We Still Face the Menace of Iraq's Hidden Horrors

Saddam Hussein's regime has been deposed, and the world is slowly losing interest in Iraq's weapons of mass destruction. There are even some who suggest the weapons don't exist. But this is dangerous. If they still exist -- as much evidence indicates -- those weapons could make their way into the wrong hands. And the time to prevent this is growing short.

Before the Iraq war, chief U.N. weapons inspector Hans Blix said Iraq might still possess 10,000 liters of anthrax and 15 times the amount of gaseous gangrene-causing agent that it had declared to the inspectors. Both these deadly items would still be viable today if properly stored. Blix also pointed to new evidence that Iraq could have 6,500 more chemical weapon warheads than previously thought.
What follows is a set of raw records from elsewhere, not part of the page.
Lemma framed_methods {N} :
  (∀ i out, framed (rows_rel (OS := OS) (N := N) R) (metadata (GetDirEntries i out))) ∧
  (∀ p, framed (rows_rel (OS := OS) (N := N) R) (metadata (GetFullEntry p))) ∧
  (∀ p fm, framed (rows_rel (OS := OS) (N := N) R) (metadata (PutNewWithType p fm))) ∧
  (∀ p, framed (rows_rel (OS := OS) (N := N) R) (metadata (PutNewNoEntry p))) ∧
  (∀ p fm, framed (rows_rel (OS := OS) (N := N) R) (metadata (PutNewOrUpdateWithType p fm))) ∧
  (∀ p, framed (rows_rel (OS := OS) (N := N) R) (metadata (PutNewOrUpdateNoEntry p))) ∧
  (∀ i fi, framed (rows_rel (OS := OS) (N := N) R) (metadata (PutFileInfo i fi))) ∧
  (∀ i h, framed (rows_rel (OS := OS) (N := N) R) (metadata (PutContentHash i h))) ∧
  (∀ i t, framed (rows_rel (OS := OS) (N := N) R) (metadata (PutSymlinkTarget i t))) ∧
  (∀ i p l, framed (rows_rel (OS := OS) (N := N) R) (metadata (PutDirEntries i p l))).
Proof.
  split_and!; intros; apply framed_metadata.
  - apply (framed_call _ (CallGetDirEntries i out)). apply call_state.
  - apply (framed_call _ (CallGetFullEntry p)). apply call_state.
  - apply (framed_call _ (CallPutNewWithType p fm)). apply call_state.
  - apply (framed_call _ (CallPutNewNoEntry p)). apply call_state.
  - by apply (framed_call _ (CallPutNewOrUpdateWithType p fm)).
  - by apply (framed_call _ (CallPutNewOrUpdateNoEntry p)).
  - by apply (framed_call _ (CallPutFileInfo i fi)).
  - by apply (framed_call _ (CallPutContentHash i h)).
  - by apply (framed_call _ (CallPutSymlinkTarget i t)).
  - by apply (framed_call _ (CallPutDirEntries i p l)).
Qed.

Lemma framed_os {N A} (m : GoM W A) :
  framed same_conn m → framed (rows_rel (N := N) R) (on_world m).
Proof. by apply framed_on_world_conn. Qed.

Lemma Lstat_conn d p : framed same_conn (Lstat (OS := OS) (DB := DB) d p).
Proof. apply framed_bind; [apply _|apply on_stats_conn|intros ?; apply on_os_conn]. Qed.
Lemma Readlink_conn d p : framed same_conn (Readlink (OS := OS) (DB := DB) d p).
Proof. apply framed_bind; [apply _|apply on_stats_conn|intros ?; apply on_os_conn]. Qed.
Lemma Open_conn d p : framed same_conn (Open (OS := OS) (DB := DB) d p).
Proof.
  apply framed_bind; [apply _|apply on_stats_conn|intros ?].
  apply framed_bind; [apply _|apply on_os_conn|intros ?; apply framed_const, _].
Qed.
Lemma tr_Close_conn tr : framed same_conn (tr_Close (OS := OS) (DB := DB) tr).
Proof. apply framed_bind; [apply _|apply on_stats_conn|intros ?; apply on_os_conn]. Qed.
Lemma tr_Readdir_conn tr : framed same_conn (tr_Readdir (OS := OS) (DB := DB) tr).
Proof. apply framed_bind; [apply _|apply on_stats_conn|intros ?; apply on_os_conn]. Qed.

Lemma framed_accounts {N} op :
  framed (rows_rel (N := N) R) (AccountHit (OS := OS) (DB := DB) op) ∧
  framed (rows_rel (N := N) R) (AccountMiss (OS := OS) (DB := DB) op) ∧
  framed (rows_rel (N := N) R) (AccountDir (OS := OS) (DB := DB) op).
Proof. split_and!; apply framed_os, on_stats_conn. Qed.

Lemma framed_get_node {N} : framed (rows_rel (N := N) R) (get_node (OS := OS) (DB := DB)).
Proof. by apply framed_on_node. Qed.
Lemma framed_set_node {N} (n : N) : framed (rows_rel R) (set_node (OS := OS) (DB := DB) n).
Proof. by apply framed_on_node. Qed.

#[local] Hint Resolve Lstat_conn Readlink_conn Open_conn tr_Close_conn tr_Readdir_conn
  PutContents_conn GetFileForContents_conn framed_get_node framed_set_node framed_on_node : go.
#[local] Hint Extern 1 (framed (rows_rel R) (on_world _)) => apply framed_os : go.
#[local] Hint Extern 1 (framed (rows_rel R) (AccountHit _)) => apply framed_accounts : go.
#[local] Hint Extern 1 (framed (rows_rel R) (AccountMiss _)) => apply framed_accounts : go.
#[local] Hint Extern 1 (framed (rows_rel R) (AccountDir _)) => apply framed_accounts : go.
#[local] Hint Extern 1 (framed (rows_rel R) (metadata _)) => apply framed_methods : go.
Lemma newSqliteDb_post path ddl d :
  view_wf (view d) →
  post (λ h d', (h ∉ v_handles (view d)) ∧
          view d' = {| v_handles := {[h]} ∪ v_handles (view d); v_stmts := v_stmts (view d);
                       v_ran := v_ran (view d) ++ ((λ q, (h, q)) <$> ddl) |})
    (open_failed path d) (λ _, False) (newSqliteDb path ddl d).
Proof.
  intros Hwf. unfold newSqliteDb, mbind, go_mbind, go_bind at 1.
  pose proof (sql_Open_spec path d) as Ho.
  destruct (sql_Open path d) as [[h|e| | |] d1] eqn:EO; simpl in Ho; try done;
    [|left; by rewrite Ho].
  destruct Ho as [Hh E1]. unfold go_bind at 1.
  pose proof (db_Ping_spec h d1) as Hp.
  destruct (db_Ping h d1) as [[[]|e| | |] d2] eqn:EP; simpl in Hp; try done;
    [|right; exists h, d1; rewrite Hp, EP; by split_and!].
  apply post_bind, post_try. eapply post_weaken; [apply initDatabase_post| | |done].
  - intros ? d3 E3. simpl. split; [done|]. rewrite E3, Hp, E1. done.
  - intros e d3 [Hh3 Hs3]. apply post_bind, post_ignore.
    assert (v_handles (del_handle h (view d3)) = v_handles (view d) ∧
            v_stmts (del_handle h (view d3)) = v_stmts (view d)) as Hclosed.
    { apply closed_again; [done|done|by rewrite Hh3, Hp, E1|..]; rewrite Hs3, Hp, E1; simpl; auto. }
    eapply post_weaken; [apply db_Close_spec| | |done]; intros ? d4 E4; left; by rewrite E4.
Qed.

(** What preparing the fields [fs] of [c] adds. *)
Definition prepared (fs : list StmtField) (c : MetadataCache) (v : sql_view)
    (c' : MetadataCache) (v' : sql_view) : Prop :=
  mc_db c' = mc_db c ∧ v_handles v' = v_handles v ∧ v_ran v' = v_ran v ∧
  v_stmts v ⊆ v_stmts v' ∧
  (∀ i x, v_stmts v' !! i = Some x → v_stmts v !! i = Some x ∨ x.1 = mc_db c) ∧
  (∀ f, f ∉ fs → mc_stmt c' f = mc_stmt c f).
And let's not forget that when U.N. inspectors left Iraq in 1998, they had compiled a frightening catalog of Iraq's undeclared poison gas, including almost four tons of missing VX, the deadliest form of nerve gas, and at least 600 tons of ingredients to make more of it. Also unaccounted for were up to 3,000 tons of other agents like tabun, sarin and mustard gas, about 550 artillery shells filled with mustard gas and about 31,000 chemical munitions, both filled and empty.

There's more. A classified CIA report prepared last spring and leaked to the press in November reported for the first time that the agency had "high" confidence that Iraq possessed smallpox. Add to this the mobile biological weapons labs described by U.S. Secretary of State Colin Powell before the U.N. Security Council in February. Two or three such trailers side by side could produce enough dried anthrax and botulinum toxin in a month to kill thousands of people. The United States has found only two trailers out of the total of 18 that Powell claims Iraq has. Those two are still being tested to verify what they were used for.

And there is Saddam Hussein's pursuit of nuclear weapons. Iraq never turned over drawings showing its latest nuclear weapons design to the first inspection teams. In 1998, Iraq tried to buy 120 high-precision electronic switches, ostensibly for medical purposes, which are also used to trigger atomic bombs. And though suppliers claim to have provided only eight, sources at the United Nations and in the U.S. government believe that the number supplied was higher.